Segment Start: Records provided

(** In states 6 and 7 the resolver calls no service. *)
Lemma processTaggedResponse_trace_late (botResponse userMessage : string) (c : Conversa)
      (cfg : option BotConfig) (w : World)
      (r : option Response) (c' : Conversa) (w' : World) :
  state c = 6%Z \/ state c = 7%Z ->
  processTaggedResponse P botResponse userMessage c cfg w = (r, c', w') ->
  trace w' = trace w.
Proof.
  intros Hs H. unfold processTaggedResponse in H.
  rewrite (voicePhase_suppressed P botResponse (state c) _ w Hs) in H.
  destruct (jsonPhase P botResponse _ c w) as [[s2 c2] w2] eqn:Ej.
  apply jsonPhase_frame in Ej. destruct Ej as [_ [_ [Ht2 _]]].
  destruct s2 as [rr|r3].
  - inversion H; subst. exact Ht2.
  - destruct (confirmationPhase P botResponse cfg r3 c2 w2) as [[[s3 c3] w3]|] eqn:Ec.
    + apply confirmationPhase_trace in Ec.
      assert (w' = w3) as -> by (destruct s3; now inversion H).
      congruence.
    + inversion H; subst. exact Ht2.
Qed.

(** With an order reference the resolver leaves the state, stages up to
    state 6 or goes back to state 4. *)
Lemma processTaggedResponse_guarded_state (botResponse userMessage : string) (c : Conversa)
      (cfg : option BotConfig) (w : World) (pid : nat)
      (r : option Response) (c' : Conversa) (w' : World) :
  pedidoId c = Some pid ->
  processTaggedResponse P botResponse userMessage c cfg w = (r, c', w') ->
  state c' = state c \/ state c' = 4%Z \/ ((state c < 6)%Z /\ state c' = 6%Z).
Proof.
  intros Hid H. unfold processTaggedResponse in H.
  destruct (voicePhase P botResponse (state c)
              (plainResponse (Some (state c)) botResponse) w) as [r1 w1].
  destruct (semNumeroNoEndereco P botResponse) eqn:Ej.
  - destruct (jsonPhase_return P botResponse
                (imagePhase P botResponse (state c) (cardapio w1) cfg r1) c w1 Ej)
      as (w2 & E & _).
    rewrite E in H. inversion H; subst. right; left. reflexivity.
  - destruct (jsonPhase_continue P botResponse
                (imagePhase P botResponse (state c) (cardapio w1) cfg r1) c w1 Ej)
      as (c2 & w2 & E & _ & _ & _ & Hid2 & Hs2).
    rewrite E in H. unfold confirmationPhase in H. rewrite Hid2, Hid in H.
    destruct (firstBlock CONFIRMATION_TAG botResponse); inversion H; subst;
      destruct Hs2 as [Hs2|Hs2]; auto.
Qed.

(** The shortcut of state 6: an affirmative message over a staged payload
    stores the order exactly when its items can be totalled and the order
    passes the casts; otherwise it answers with the error text and leaves
    everything as it was. No service is called. The conversation is left
    with the order reference and in state 7, or in state 4 when the
    confirmation text the shortcut builds is itself read as an order
    block without a house number. *)
Lemma interceptConfirmacao_commits (t : Turno) (message : string) (c : Conversa)
      (w : World) :
  state c = 6%Z ->
  isAfirmativo message = true ->
  truthy (pedidoData c) = true ->
  exists r c' w',
    interceptConfirmacao P t message c w = Some (r, c', w') /\
    trace w' = trace w /\
    match calcularTotal P false (getProp (pedidoData c) "items") with
    | Some total =>
        match newPedido P (pedidoDoAtalho P c total) with
        | Some p =>
            pedidos w' = (pedidos w ++ [p])%list /\
            (state c' = 7%Z \/ state c' = 4%Z) /\
            pedidoId c' = Some (List.length (pedidos w))
        | None => r = ERRO_FINALIZAR /\ c' = c /\ w' = w
        end
    | None => r = ERRO_FINALIZAR /\ c' = c /\ w' = w
    end.
Proof.
  intros Hs Ha Htr.
  unfold interceptConfirmacao. rewrite Hs, Ha, Htr. cbn [Z.eqb Pos.eqb andb negb].
  destruct (calcularTotal P false (getProp (pedidoData c) "items")) as [total|].
  2:{ eexists; eexists; eexists. split; [reflexivity|]. repeat split. }
  fold (pedidoDoAtalho P c total). unfold savePedido.
  destruct (newPedido P (pedidoDoAtalho P c total)) as [p|].
  2:{ eexists; eexists; eexists. split; [reflexivity|]. repeat split. }
  cbv zeta.
  destruct (linhaPrimeiroItem P (getProp (pedidoData c) "items")) as [linha|].
  2:{ eexists; eexists; eexists. split; [reflexivity|]. split; [reflexivity|].
      split; [reflexivity|]. split; [now left | reflexivity]. }
  match goal with
  | |- context [processTaggedResponse P ?a ?b ?c2 ?d ?w3] =>
      destruct (processTaggedResponse P a b c2 d w3) as [[ro c3] w4] eqn:Ep
  end.
  pose proof Ep as Htrace.
  apply processTaggedResponse_trace_late in Htrace; [|right; reflexivity].
  pose proof Ep as Hst.
  apply processTaggedResponse_orders in Ep.
  destruct Ep as [[Hp Hid]|[Hnone _]]; [|discriminate].
  apply (processTaggedResponse_guarded_state _ _ _ _ _ (List.length (pedidos w))) in Hst;
    [|reflexivity].
  cbn [state setState pushMensagem] in Hst.
  assert (Hs7 : state c3 = 7%Z \/ state c3 = 4%Z).
  { destruct Hst as [H|[H|[H _]]]; [now left | now right | lia]. }
  exists (match ro with Some r => r | None => ERRO_FINALIZAR end), c3, w4.
  split; [destruct ro; reflexivity|].
  split; [exact Htrace|]. rewrite Hp. repeat split; assumption.
Qed.

End Commit.

(* ================================================================== *)
(** * Repeated blocks *)

Section FirstBlocks.

Variable P : Platform.





End FirstBlocks.


(** A reply with two voice blocks outside the states 6 and 7: the first
    is spoken, the second is not. *)
Example second_voice_block_not_spoken :
  trace (snd (processTaggedResponse Demo.plataforma
                "[VOICE_FORMAT]Boa noite[/END][VOICE_FORMAT]Até logo[/END]" "oi"
                (Demo.conversa 0 JUndef None) None Demo.mundo)) =
  [EvAudio "Boa noite"].
Proof.
  vm_compute. reflexivity.
Qed.


Section CommitNeeds.

Variable P : Platform.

Segment End: Records provided

Problem to work on -
In the records above, locate each line with the word "false". Copy all such lines.

Answer box -
    match calcularTotal P false (getProp (pedidoData c) "items") with
  destruct (calcularTotal P false (getProp (pedidoData c) "items")) as [total|].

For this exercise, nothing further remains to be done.